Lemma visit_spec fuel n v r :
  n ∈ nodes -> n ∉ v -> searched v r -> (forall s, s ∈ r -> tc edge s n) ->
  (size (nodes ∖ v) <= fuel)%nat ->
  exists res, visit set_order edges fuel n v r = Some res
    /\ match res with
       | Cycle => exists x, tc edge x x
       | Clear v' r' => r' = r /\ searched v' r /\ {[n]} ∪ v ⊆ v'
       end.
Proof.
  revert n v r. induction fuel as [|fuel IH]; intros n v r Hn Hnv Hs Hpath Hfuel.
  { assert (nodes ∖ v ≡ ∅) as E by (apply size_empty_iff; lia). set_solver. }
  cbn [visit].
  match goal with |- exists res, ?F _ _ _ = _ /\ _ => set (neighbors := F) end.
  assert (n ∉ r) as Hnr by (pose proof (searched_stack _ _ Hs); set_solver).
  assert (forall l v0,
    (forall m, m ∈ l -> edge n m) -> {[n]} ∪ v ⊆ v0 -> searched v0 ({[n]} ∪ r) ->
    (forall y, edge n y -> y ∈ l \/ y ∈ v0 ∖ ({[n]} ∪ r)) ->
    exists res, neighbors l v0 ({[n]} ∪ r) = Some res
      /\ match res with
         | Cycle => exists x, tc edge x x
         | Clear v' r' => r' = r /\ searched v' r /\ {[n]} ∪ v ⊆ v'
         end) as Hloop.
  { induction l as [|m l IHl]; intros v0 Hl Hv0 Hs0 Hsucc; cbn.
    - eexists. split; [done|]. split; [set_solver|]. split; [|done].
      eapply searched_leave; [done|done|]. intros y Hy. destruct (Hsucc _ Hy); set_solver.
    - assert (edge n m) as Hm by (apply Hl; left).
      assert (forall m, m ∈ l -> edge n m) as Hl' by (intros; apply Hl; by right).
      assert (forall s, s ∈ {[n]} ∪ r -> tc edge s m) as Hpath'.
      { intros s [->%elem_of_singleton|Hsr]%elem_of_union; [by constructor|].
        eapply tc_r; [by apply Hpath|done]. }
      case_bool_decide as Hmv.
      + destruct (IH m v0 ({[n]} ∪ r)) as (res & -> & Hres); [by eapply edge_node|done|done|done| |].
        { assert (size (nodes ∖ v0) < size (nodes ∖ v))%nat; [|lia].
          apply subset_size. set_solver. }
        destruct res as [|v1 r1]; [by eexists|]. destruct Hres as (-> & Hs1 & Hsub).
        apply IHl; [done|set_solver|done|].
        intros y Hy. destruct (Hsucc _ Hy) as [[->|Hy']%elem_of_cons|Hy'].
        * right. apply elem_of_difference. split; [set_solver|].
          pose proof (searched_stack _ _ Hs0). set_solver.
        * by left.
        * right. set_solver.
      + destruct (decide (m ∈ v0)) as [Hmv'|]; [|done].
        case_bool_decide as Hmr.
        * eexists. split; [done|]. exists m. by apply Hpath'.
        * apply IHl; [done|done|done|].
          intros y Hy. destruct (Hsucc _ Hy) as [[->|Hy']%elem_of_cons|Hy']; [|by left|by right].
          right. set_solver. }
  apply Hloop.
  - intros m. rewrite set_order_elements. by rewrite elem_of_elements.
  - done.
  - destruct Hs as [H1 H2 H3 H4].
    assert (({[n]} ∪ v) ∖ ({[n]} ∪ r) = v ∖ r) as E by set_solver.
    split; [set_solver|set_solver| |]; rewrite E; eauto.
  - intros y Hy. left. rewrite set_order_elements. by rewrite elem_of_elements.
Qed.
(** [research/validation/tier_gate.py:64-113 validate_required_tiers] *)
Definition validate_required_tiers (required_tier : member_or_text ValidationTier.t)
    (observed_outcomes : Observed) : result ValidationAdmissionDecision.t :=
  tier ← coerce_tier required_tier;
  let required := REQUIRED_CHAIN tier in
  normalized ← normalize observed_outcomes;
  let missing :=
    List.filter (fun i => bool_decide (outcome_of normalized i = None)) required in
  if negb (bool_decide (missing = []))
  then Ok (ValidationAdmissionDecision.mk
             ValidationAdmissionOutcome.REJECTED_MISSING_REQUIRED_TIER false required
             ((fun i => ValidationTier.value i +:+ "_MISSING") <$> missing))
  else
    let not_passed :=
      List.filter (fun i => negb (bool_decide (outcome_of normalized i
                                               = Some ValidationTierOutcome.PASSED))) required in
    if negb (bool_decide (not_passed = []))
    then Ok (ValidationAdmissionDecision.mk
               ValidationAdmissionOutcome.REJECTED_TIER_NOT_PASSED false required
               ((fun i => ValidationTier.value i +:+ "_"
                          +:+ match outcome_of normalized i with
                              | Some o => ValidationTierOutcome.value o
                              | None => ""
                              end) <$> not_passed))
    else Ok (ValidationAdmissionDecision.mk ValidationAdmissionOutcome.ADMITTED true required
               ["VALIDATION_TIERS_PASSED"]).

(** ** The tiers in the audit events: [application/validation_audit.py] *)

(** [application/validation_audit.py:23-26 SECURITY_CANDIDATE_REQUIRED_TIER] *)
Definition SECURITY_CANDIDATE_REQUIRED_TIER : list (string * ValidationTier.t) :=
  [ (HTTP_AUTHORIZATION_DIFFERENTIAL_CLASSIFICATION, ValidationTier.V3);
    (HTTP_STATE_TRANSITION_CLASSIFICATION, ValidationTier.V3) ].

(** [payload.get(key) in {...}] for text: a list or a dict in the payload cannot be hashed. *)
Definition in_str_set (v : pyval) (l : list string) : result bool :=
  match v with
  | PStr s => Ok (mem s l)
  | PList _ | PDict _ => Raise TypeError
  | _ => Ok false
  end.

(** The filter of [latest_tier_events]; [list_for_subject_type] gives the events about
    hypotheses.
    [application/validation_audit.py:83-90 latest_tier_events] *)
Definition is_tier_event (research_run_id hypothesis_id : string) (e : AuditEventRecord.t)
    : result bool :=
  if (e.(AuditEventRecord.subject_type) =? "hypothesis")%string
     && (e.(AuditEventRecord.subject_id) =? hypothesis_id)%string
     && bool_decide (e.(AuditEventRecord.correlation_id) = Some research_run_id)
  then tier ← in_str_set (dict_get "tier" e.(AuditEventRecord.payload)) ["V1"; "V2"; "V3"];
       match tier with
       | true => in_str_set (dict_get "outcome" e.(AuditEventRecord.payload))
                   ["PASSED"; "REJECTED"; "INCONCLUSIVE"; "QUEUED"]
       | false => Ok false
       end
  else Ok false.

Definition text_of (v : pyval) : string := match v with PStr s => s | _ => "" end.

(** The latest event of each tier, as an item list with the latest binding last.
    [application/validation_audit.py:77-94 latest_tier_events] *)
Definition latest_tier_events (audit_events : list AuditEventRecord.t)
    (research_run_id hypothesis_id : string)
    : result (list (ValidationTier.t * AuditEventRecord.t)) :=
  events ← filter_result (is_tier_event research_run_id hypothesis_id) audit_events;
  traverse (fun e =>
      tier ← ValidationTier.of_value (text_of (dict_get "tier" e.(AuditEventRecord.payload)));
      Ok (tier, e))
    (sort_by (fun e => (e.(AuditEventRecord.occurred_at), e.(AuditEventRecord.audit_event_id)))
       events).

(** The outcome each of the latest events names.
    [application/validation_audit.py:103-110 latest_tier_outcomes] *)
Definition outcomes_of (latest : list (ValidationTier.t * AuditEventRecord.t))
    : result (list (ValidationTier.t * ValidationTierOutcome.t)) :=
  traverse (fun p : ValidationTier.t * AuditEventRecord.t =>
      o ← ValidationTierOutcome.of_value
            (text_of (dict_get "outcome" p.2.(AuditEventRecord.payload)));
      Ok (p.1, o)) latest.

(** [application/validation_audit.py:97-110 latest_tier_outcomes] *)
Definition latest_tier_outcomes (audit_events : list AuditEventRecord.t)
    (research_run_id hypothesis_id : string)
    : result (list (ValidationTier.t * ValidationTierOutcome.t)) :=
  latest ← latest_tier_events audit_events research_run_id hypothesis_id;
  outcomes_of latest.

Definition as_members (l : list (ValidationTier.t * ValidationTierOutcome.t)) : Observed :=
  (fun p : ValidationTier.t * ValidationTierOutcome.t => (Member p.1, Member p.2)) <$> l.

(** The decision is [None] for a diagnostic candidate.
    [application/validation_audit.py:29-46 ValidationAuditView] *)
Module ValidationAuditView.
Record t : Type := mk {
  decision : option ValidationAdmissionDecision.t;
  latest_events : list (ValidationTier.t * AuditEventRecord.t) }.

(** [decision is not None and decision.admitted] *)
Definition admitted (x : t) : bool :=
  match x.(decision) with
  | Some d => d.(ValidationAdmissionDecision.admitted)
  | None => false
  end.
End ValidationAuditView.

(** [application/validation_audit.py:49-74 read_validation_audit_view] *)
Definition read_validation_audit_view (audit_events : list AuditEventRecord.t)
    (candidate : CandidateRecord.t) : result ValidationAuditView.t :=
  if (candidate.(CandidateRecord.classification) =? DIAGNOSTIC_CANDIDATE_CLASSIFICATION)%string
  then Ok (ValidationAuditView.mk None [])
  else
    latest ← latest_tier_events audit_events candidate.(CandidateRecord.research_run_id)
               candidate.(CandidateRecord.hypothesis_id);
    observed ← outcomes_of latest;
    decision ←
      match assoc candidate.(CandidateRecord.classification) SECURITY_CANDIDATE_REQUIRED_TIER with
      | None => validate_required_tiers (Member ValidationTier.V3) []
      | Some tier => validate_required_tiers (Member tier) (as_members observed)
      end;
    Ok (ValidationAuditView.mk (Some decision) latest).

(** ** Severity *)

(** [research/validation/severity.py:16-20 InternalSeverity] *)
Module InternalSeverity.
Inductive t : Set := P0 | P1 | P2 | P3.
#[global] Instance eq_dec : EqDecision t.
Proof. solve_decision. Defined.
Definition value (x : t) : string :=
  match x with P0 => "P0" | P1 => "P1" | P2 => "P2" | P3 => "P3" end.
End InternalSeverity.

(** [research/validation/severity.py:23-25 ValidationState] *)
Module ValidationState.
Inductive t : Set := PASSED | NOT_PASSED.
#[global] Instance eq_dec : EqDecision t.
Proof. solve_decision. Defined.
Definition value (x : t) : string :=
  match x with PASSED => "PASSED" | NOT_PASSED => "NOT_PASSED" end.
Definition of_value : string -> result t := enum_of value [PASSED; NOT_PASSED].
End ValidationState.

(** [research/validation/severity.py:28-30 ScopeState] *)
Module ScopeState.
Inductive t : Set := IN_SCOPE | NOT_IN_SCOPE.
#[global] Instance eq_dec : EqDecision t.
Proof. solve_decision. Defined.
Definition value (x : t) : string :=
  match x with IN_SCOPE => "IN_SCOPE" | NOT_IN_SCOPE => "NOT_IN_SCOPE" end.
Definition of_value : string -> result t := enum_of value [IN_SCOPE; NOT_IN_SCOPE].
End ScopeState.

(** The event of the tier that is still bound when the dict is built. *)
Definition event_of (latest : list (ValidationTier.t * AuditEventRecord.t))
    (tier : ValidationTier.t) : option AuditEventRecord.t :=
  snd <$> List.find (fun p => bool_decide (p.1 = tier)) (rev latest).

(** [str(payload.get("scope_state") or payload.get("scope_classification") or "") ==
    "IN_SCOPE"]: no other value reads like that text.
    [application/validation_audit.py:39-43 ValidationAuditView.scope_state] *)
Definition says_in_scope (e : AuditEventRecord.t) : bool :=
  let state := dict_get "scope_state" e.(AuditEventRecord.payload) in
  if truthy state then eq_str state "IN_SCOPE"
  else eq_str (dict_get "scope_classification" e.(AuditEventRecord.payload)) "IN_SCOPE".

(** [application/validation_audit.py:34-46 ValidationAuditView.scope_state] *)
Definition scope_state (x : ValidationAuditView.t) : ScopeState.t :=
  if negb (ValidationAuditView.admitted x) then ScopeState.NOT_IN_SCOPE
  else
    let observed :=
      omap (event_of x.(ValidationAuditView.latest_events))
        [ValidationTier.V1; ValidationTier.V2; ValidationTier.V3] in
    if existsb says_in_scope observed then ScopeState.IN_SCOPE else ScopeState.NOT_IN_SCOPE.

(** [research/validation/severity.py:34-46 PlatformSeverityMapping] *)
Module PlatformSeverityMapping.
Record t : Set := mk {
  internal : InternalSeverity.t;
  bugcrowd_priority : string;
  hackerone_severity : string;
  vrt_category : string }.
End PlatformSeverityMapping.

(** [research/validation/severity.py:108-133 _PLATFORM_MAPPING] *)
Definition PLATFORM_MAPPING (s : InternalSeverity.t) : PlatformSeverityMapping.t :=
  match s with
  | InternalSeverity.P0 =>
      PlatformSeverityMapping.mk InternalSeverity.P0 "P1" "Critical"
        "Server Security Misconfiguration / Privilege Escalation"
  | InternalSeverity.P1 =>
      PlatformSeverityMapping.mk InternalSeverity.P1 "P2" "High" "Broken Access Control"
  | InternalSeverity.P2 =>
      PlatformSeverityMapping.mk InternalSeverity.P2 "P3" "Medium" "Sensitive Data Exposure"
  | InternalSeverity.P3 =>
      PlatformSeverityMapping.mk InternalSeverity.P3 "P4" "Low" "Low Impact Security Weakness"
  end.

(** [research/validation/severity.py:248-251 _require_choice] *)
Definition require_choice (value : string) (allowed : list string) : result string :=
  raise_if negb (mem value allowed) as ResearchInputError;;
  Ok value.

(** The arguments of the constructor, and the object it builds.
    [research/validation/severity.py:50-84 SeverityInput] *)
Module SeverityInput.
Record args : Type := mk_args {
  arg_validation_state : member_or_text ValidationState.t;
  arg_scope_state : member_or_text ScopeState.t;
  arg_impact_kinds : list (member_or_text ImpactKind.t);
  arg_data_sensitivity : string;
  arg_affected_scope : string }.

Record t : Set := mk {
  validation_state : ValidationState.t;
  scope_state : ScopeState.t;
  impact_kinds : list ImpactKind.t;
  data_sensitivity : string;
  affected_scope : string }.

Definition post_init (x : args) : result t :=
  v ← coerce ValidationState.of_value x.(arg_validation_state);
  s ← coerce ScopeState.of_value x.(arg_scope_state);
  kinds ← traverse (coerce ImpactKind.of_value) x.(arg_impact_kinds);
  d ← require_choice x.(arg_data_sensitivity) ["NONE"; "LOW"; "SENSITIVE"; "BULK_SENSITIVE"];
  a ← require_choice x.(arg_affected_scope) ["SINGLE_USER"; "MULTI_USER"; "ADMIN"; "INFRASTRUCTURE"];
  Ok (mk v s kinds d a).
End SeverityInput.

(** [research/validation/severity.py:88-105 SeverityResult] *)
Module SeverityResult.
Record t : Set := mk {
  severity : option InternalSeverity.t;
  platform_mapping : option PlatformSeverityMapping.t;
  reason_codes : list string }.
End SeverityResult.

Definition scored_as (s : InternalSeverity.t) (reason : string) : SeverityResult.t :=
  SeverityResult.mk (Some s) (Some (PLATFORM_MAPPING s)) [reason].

+ + + + +

• _Exercise objective_:
Starting with the first line of the listing above and ending with the line that holds "elem_of_difference. split; [set_solver|].", return those lines exactly as written, both included.

• _Result_:
Lemma visit_spec fuel n v r :
  n ∈ nodes -> n ∉ v -> searched v r -> (forall s, s ∈ r -> tc edge s n) ->
  (size (nodes ∖ v) <= fuel)%nat ->
  exists res, visit set_order edges fuel n v r = Some res
    /\ match res with
       | Cycle => exists x, tc edge x x
       | Clear v' r' => r' = r /\ searched v' r /\ {[n]} ∪ v ⊆ v'
       end.
Proof.
  revert n v r. induction fuel as [|fuel IH]; intros n v r Hn Hnv Hs Hpath Hfuel.
  { assert (nodes ∖ v ≡ ∅) as E by (apply size_empty_iff; lia). set_solver. }
  cbn [visit].
  match goal with |- exists res, ?F _ _ _ = _ /\ _ => set (neighbors := F) end.
  assert (n ∉ r) as Hnr by (pose proof (searched_stack _ _ Hs); set_solver).
  assert (forall l v0,
    (forall m, m ∈ l -> edge n m) -> {[n]} ∪ v ⊆ v0 -> searched v0 ({[n]} ∪ r) ->
    (forall y, edge n y -> y ∈ l \/ y ∈ v0 ∖ ({[n]} ∪ r)) ->
    exists res, neighbors l v0 ({[n]} ∪ r) = Some res
      /\ match res with
         | Cycle => exists x, tc edge x x
         | Clear v' r' => r' = r /\ searched v' r /\ {[n]} ∪ v ⊆ v'
         end) as Hloop.
  { induction l as [|m l IHl]; intros v0 Hl Hv0 Hs0 Hsucc; cbn.
    - eexists. split; [done|]. split; [set_solver|]. split; [|done].
      eapply searched_leave; [done|done|]. intros y Hy. destruct (Hsucc _ Hy); set_solver.
    - assert (edge n m) as Hm by (apply Hl; left).
      assert (forall m, m ∈ l -> edge n m) as Hl' by (intros; apply Hl; by right).
      assert (forall s, s ∈ {[n]} ∪ r -> tc edge s m) as Hpath'.
      { intros s [->%elem_of_singleton|Hsr]%elem_of_union; [by constructor|].
        eapply tc_r; [by apply Hpath|done]. }
      case_bool_decide as Hmv.
      + destruct (IH m v0 ({[n]} ∪ r)) as (res & -> & Hres); [by eapply edge_node|done|done|done| |].
        { assert (size (nodes ∖ v0) < size (nodes ∖ v))%nat; [|lia].
          apply subset_size. set_solver. }
        destruct res as [|v1 r1]; [by eexists|]. destruct Hres as (-> & Hs1 & Hsub).
        apply IHl; [done|set_solver|done|].
        intros y Hy. destruct (Hsucc _ Hy) as [[->|Hy']%elem_of_cons|Hy'].
        * right. apply elem_of_difference. split; [set_solver|].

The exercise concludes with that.